Another problem is, some people are simply afraid to commit themselves to a course of action. Every decision has consequences, sometimes good, sometimes bad. Indeed, usually there are both good and bad consequences to making a decision. There is always a desire to gain one more piece of information, examine one more possible course of action. And so, they fail to decide. Which is a decision all its own.

Which brings us to this:

“By the spring of 2014, the ISIS captors, we’re told, felt so confident in their situation that there was very little visible security around the hostages. And by May, eight Western hostages were held together in one location,” Herridge said.

Via Ace.

There may well have been issues that argued against attempting a rescue of Ms. Mueller and the other hostages. Hostage rescue attempts are very high risk under the best of circumstances. But, at least in hindsight, the risks certainly are less than the near certainty of execution at the hands of Islamic fiends. One finds it difficult, especially in light of the dithering shown by Obama in authorizing the raid on the Bin Laden compound, to believe that Obama made a rational decision to not attempt a rescue, but instead simply made the default decision to do nothing.

8 thoughts on “Make. A. Damn. Decision.”

  1. Do-gooder Eloi who would never have been captured if they’d stayed the hell away from the Middle East like any sane American civilian would are not worth the bones of a single American grenadier.

  2. Many people who are unable to make a decision are that way because their supervisors/superiors/seniors/whatever have thumped them too many times for making decisions that they wouldn’t have made, and find themselves second-guessed. On a separate note, the MDMP is not really for deciding whether to act or not, but to find the most effective plan for action, once action is decided upon.

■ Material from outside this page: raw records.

(* ===== verification/Notify.v ===== *)
(** [internal/notifications]: the extraction of notifications from records
    ([extractors/]), the hook that keeps them up to date ([service.go],
    [registry.go]), the tables of notifications and their participants
    ([repo.go]), and the resolvers over them ([resolver.go]). Instants are
    microseconds, as PostgreSQL keeps them; 0 is the zero time of Go. *)
From S2P Require Import Prelude GoStrings Utf8 AtProto Ingestion Statements.

Local Open Scope Z_scope.

Definition ReasonEndorsement : string := "endorsement".
Definition ReasonActivityContributor : string := "activity-contributor".
Definition MaxFanOutPerRecord : nat := 100.
Definition UnreadCountCap : Z := 50.
Definition SortAtMaxPast : Z := 7 * 24 * 3600 * 1000000.
Definition MaxRecordBytesForNotifications : Z := 2 ^ 20.
Definition MaxReasonSubjectBytes : Z := 512.
Definition MaxContributorsBeforeReject : Z := 200.

Record Notification := {
  Recipient : string; Author : string; RecordURI : string; RecordCID : string; Reason : string;
  ReasonSubject : string; SortAt : Z; GroupKey : string
}.

Definition nullIfEmpty (s : string) : option string := if is_empty s then None else Some s.

(** ** Extraction *)

(** What package json and time read: a record into the fields the extractors
    declare, a raw value as a string or as an object with an optional string
    [identity], and the two formats of times. *)
Class Decoders := {
  Raw : Type;
  activity : string -> option (string * list Raw);
  endorsement : string -> option (string * string * string);
  as_string : Raw -> option string;
  as_identity : Raw -> option (option string);
  parse_nano : string -> option Z;
  parse_rfc3339 : string -> option Z
}.

Section Extractors.
Context `{Decoders}.

Definition clampSortAt (now : Z) (createdAt : string) : Z :=
  match parse_nano createdAt with
  | None => match parse_rfc3339 createdAt with
            | None => now
            | Some parsed => if now <? parsed then now
                             else if parsed <? now - SortAtMaxPast then now else parsed
            end
  | Some parsed => if now <? parsed then now else if parsed <? now - SortAtMaxPast then now else parsed
  end.

Definition extractContributorDID (raw : Raw) : string :=
  match as_string raw with
  | Some s => if Did.IsValid s then s else ""
  | None => match as_identity raw with
            | Some (Some s) => if Did.IsValid s then s else ""
            | _ => ""
            end
  end.

(** The loop of [countContributorsShallow] over the bytes from the bracket on. *)
Fixpoint count_items (s : string) (inString escaped : bool) (depth count : Z) : Z :=
  match s with
  | EmptyString => count
  | String c s =>
      if escaped then count_items s inString false depth count
      else if inString then
        if Ascii.eqb c "\" then count_items s inString true depth count
        else count_items s (negb (zb c =? 34)) false depth count
      else if zb c =? 34 then count_items s true false depth count
      else if existsb (Ascii.eqb c) ["["; "{"]%char
      then count_items s false false (depth + 1) (if depth + 1 =? 2 then count + 1 else count)
      else if existsb (Ascii.eqb c) ["]"; "}"]%char
      then if depth - 1 =? 0 then count else count_items s false false (depth - 1) count
      else count_items s false false depth count
  end.

(** What is left of a text from the first occurrence of another on. *)
Fixpoint from_sub (s sub : string) : option string :=
  if has_prefix s sub then Some s else match s with EmptyString => None | String _ s => from_sub s sub end.
Definition quote : string := String "034" "".
Definition countContributorsShallow (record : string) : Z :=
  match from_sub record (quote +:+ "contributors" +:+ quote) with
  | None => 0
  | Some rest => match from_sub rest "[" with None => 0 | Some array => count_items array false false 0 0 end
  end.

Definition contributor_notification (now : Z) (op : ProcessOp) (createdAt contribDID : string) : Notification :=
  {| Recipient := contribDID; Author := DID op; RecordURI := URI op; RecordCID := CID op;
     Reason := ReasonActivityContributor; ReasonSubject := URI op; SortAt := clampSortAt now createdAt;
     GroupKey := "" |}.

Fixpoint contributors_loop (now : Z) (op : ProcessOp) (createdAt : string) (seen : gset string) (notifs : list Notification)
    (l : list Raw) : list Notification :=
  match l with
  | [] => notifs
  | raw :: l =>
      let contribDID := extractContributorDID raw in
      if negb (Did.IsValid contribDID) || bool_decide (contribDID ∈ seen)
      then contributors_loop now op createdAt seen notifs l
      else
        let notifs := notifs ++ [contributor_notification now op createdAt contribDID] in
        if Nat.leb MaxFanOutPerRecord (length notifs) then notifs
        else contributors_loop now op createdAt ({[contribDID]} ∪ seen) notifs l
  end.

Inductive notify_error := EParse | ENoDID | EQuery (statement : string).

Definition ActivityContributor_Extract (now : Z) (op : ProcessOp) : result notify_error (list Notification) :=
  if MaxContributorsBeforeReject <? countContributorsShallow (Record_ op) then Ok []
  else match activity (Record_ op) with
       | None => Err EParse
       | Some (createdAt, l) => Ok (contributors_loop now op createdAt {[DID op]} [] l)
       end.

Definition Endorsement_Extract (now : Z) (op : ProcessOp) : result notify_error (list Notification) :=
  match endorsement (Record_ op) with
  | None => Err EParse
  | Some (did, uri, createdAt) =>
      let subjectDID := TrimSpace did in
      let subjectURI := TrimSpace uri in
      if negb (Did.IsValid subjectDID) || String.eqb subjectDID (DID op) then Ok []
      else if MaxReasonSubjectBytes <? glen subjectURI then Ok []
      else Ok [{| Recipient := subjectDID; Author := DID op; RecordURI := URI op; RecordCID := CID op;
                  Reason := ReasonEndorsement; ReasonSubject := subjectURI; SortAt := clampSortAt now createdAt;
                  GroupKey := "endorsement:" +:+ subjectURI |}]
  end.
End Extractors.

(** ** The tables *)

Record Envelope := {
  e_did : string; e_reason : string; e_subject : option string; e_group : option string; e_sort : Z;
  e_count : Z; latest_uri : string; latest_cid : string; latest_author : string
}.
(** The participants are kept in the order of their identifiers. *)
Record Participant := {
  p_notification : Z; p_uri : string; p_cid : string; p_recipient : string; p_author : string; p_sort : Z
}.
Record tables := {
  notification : gmap Z Envelope; next_id : Z; participants : list Participant; last_seen : gmap string Z
}.

(** Statements: [None] is an error of the database. *)
Definition find_group (did g : string) (m : gmap Z Envelope) : option Z :=
  head (map fst (filter (fun p => e_did p.2 = did /\ e_group p.2 = Some g) (map_to_list m))).

Definition new_envelope (n : Notification) : Envelope :=
  {| e_did := Recipient n; e_reason := Reason n; e_subject := nullIfEmpty (ReasonSubject n);
     e_group := nullIfEmpty (GroupKey n); e_sort := SortAt n; e_count := 0; latest_uri := RecordURI n;
     latest_cid := RecordCID n; latest_author := Author n |}.
Definition insert_envelope (n : Notification) (t : tables) : option (Z * tables) :=
  Some (next_id t, {| notification := <[next_id t := new_envelope n]> (notification t); next_id := next_id t + 1;
                      participants := participants t; last_seen := last_seen t |}).
(** A conflict uses up an identifier too. *)
Definition upsert_envelope (n : Notification) (t : tables) : option (Z * tables) :=
  match find_group (Recipient n) (GroupKey n) (notification t) with
  | Some id => Some (id, {| notification := notification t; next_id := next_id t + 1;
                            participants := participants t; last_seen := last_seen t |})
  | None => insert_envelope n t
  end.
Definition set_notification (f : gmap Z Envelope -> gmap Z Envelope) (t : tables) : tables :=
  {| notification := f (notification t); next_id := next_id t; participants := participants t;
     last_seen := last_seen t |}.
Definition set_participants (l : list Participant) (t : tables) : tables :=
  {| notification := notification t; next_id := next_id t; participants := l; last_seen := last_seen t |}.

Definition participant (id : Z) (n : Notification) : Participant :=
  {| p_notification := id; p_uri := RecordURI n; p_cid := RecordCID n; p_recipient := Recipient n;
     p_author := Author n; p_sort := SortAt n |}.
Definition has_participant (uri recipient : string) (l : list Participant) : bool :=
  existsb (fun p => String.eqb (p_uri p) uri && String.eqb (p_recipient p) recipient) l.
Definition insert_participant (id : Z) (n : Notification) (t : tables) : option (bool * tables) :=
  if has_participant (RecordURI n) (Recipient n) (participants t) then Some (false, t)
  else match notification t !! id with
       | None => None (* the foreign key *)
       | Some _ => Some (true, set_participants (participants t ++ [participant id n]) t)
       end.
(** Deleting a notification deletes its participants. *)
Definition drop_envelope (id : Z) (t : tables) : tables :=
  set_participants (filter (fun p => p_notification p <> id) (participants t)) (set_notification (delete id) t).
Definition delete_counted (ok : Z -> bool) (id : Z) (t : tables) : option (bool * tables) :=
  match notification t !! id with
  | Some e => if ok (e_count e) then Some (true, drop_envelope id t) else Some (false, t)
  | None => Some (false, t)
  end.
Definition bumped (n : Notification) (e : Envelope) : Envelope :=
  let newer := e_sort e <=? SortAt n in
  {| e_did := e_did e; e_reason := e_reason e; e_subject := e_subject e; e_group := e_group e;
     e_sort := Z.max (e_sort e) (SortAt n); e_count := e_count e + 1;
     latest_uri := if newer then RecordURI n else latest_uri e;
     latest_cid := if newer then RecordCID n else latest_cid e;
     latest_author := if newer then Author n else latest_author e |}.
Definition bump (id : Z) (n : Notification) (t : tables) : option (unit * tables) :=
  Some ((), set_notification (alter (bumped n) id) t).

    1. The current Decider doesn’t have that problem. He has not been thumped for making decisions. He has simply never had to make a decision, and has never been held accountable for the quality or timeliness of anything he does or does not do. Not even in the past six years, God help us all.

  3. ALWAYS have a throw away COA in MDMP. Example- Alpha Co will initiate a rhinoceros stampede in the vicinity and direction of the enemy MLR. Said stampede will clear all obstacles and degrade enemy capabilities NLT 62.5% allwoing friendly freedom of maneuver.
    When questioned as to where Alpha Co will procure said rhinoceroses (rhinoceri?) simply state “Significant challenges exist” or “Analytical rigor has not been completed”

    1. HAHAHAHAHAHA!!! I think I will invoke the rhino stampede COA this afternoon! It ought to be in the JP 5-0!

  4. For another take on the decision making process, check out “Sources of Power: How People Make Decisions”. The author interviewed people who had to make decisions under stress, like firemen and first responders, and offers an alternative to the classic MDMP.

    1. To be fair, MDMP is not the model for making decisions at lower levels below, say, battalion level. That’s an artifact both of the fact that lower levels don’t have staffs, and of the time generally available for decision making. A battalion might have 24 hours to staff a problem. That’s more than enough time to run MDMP.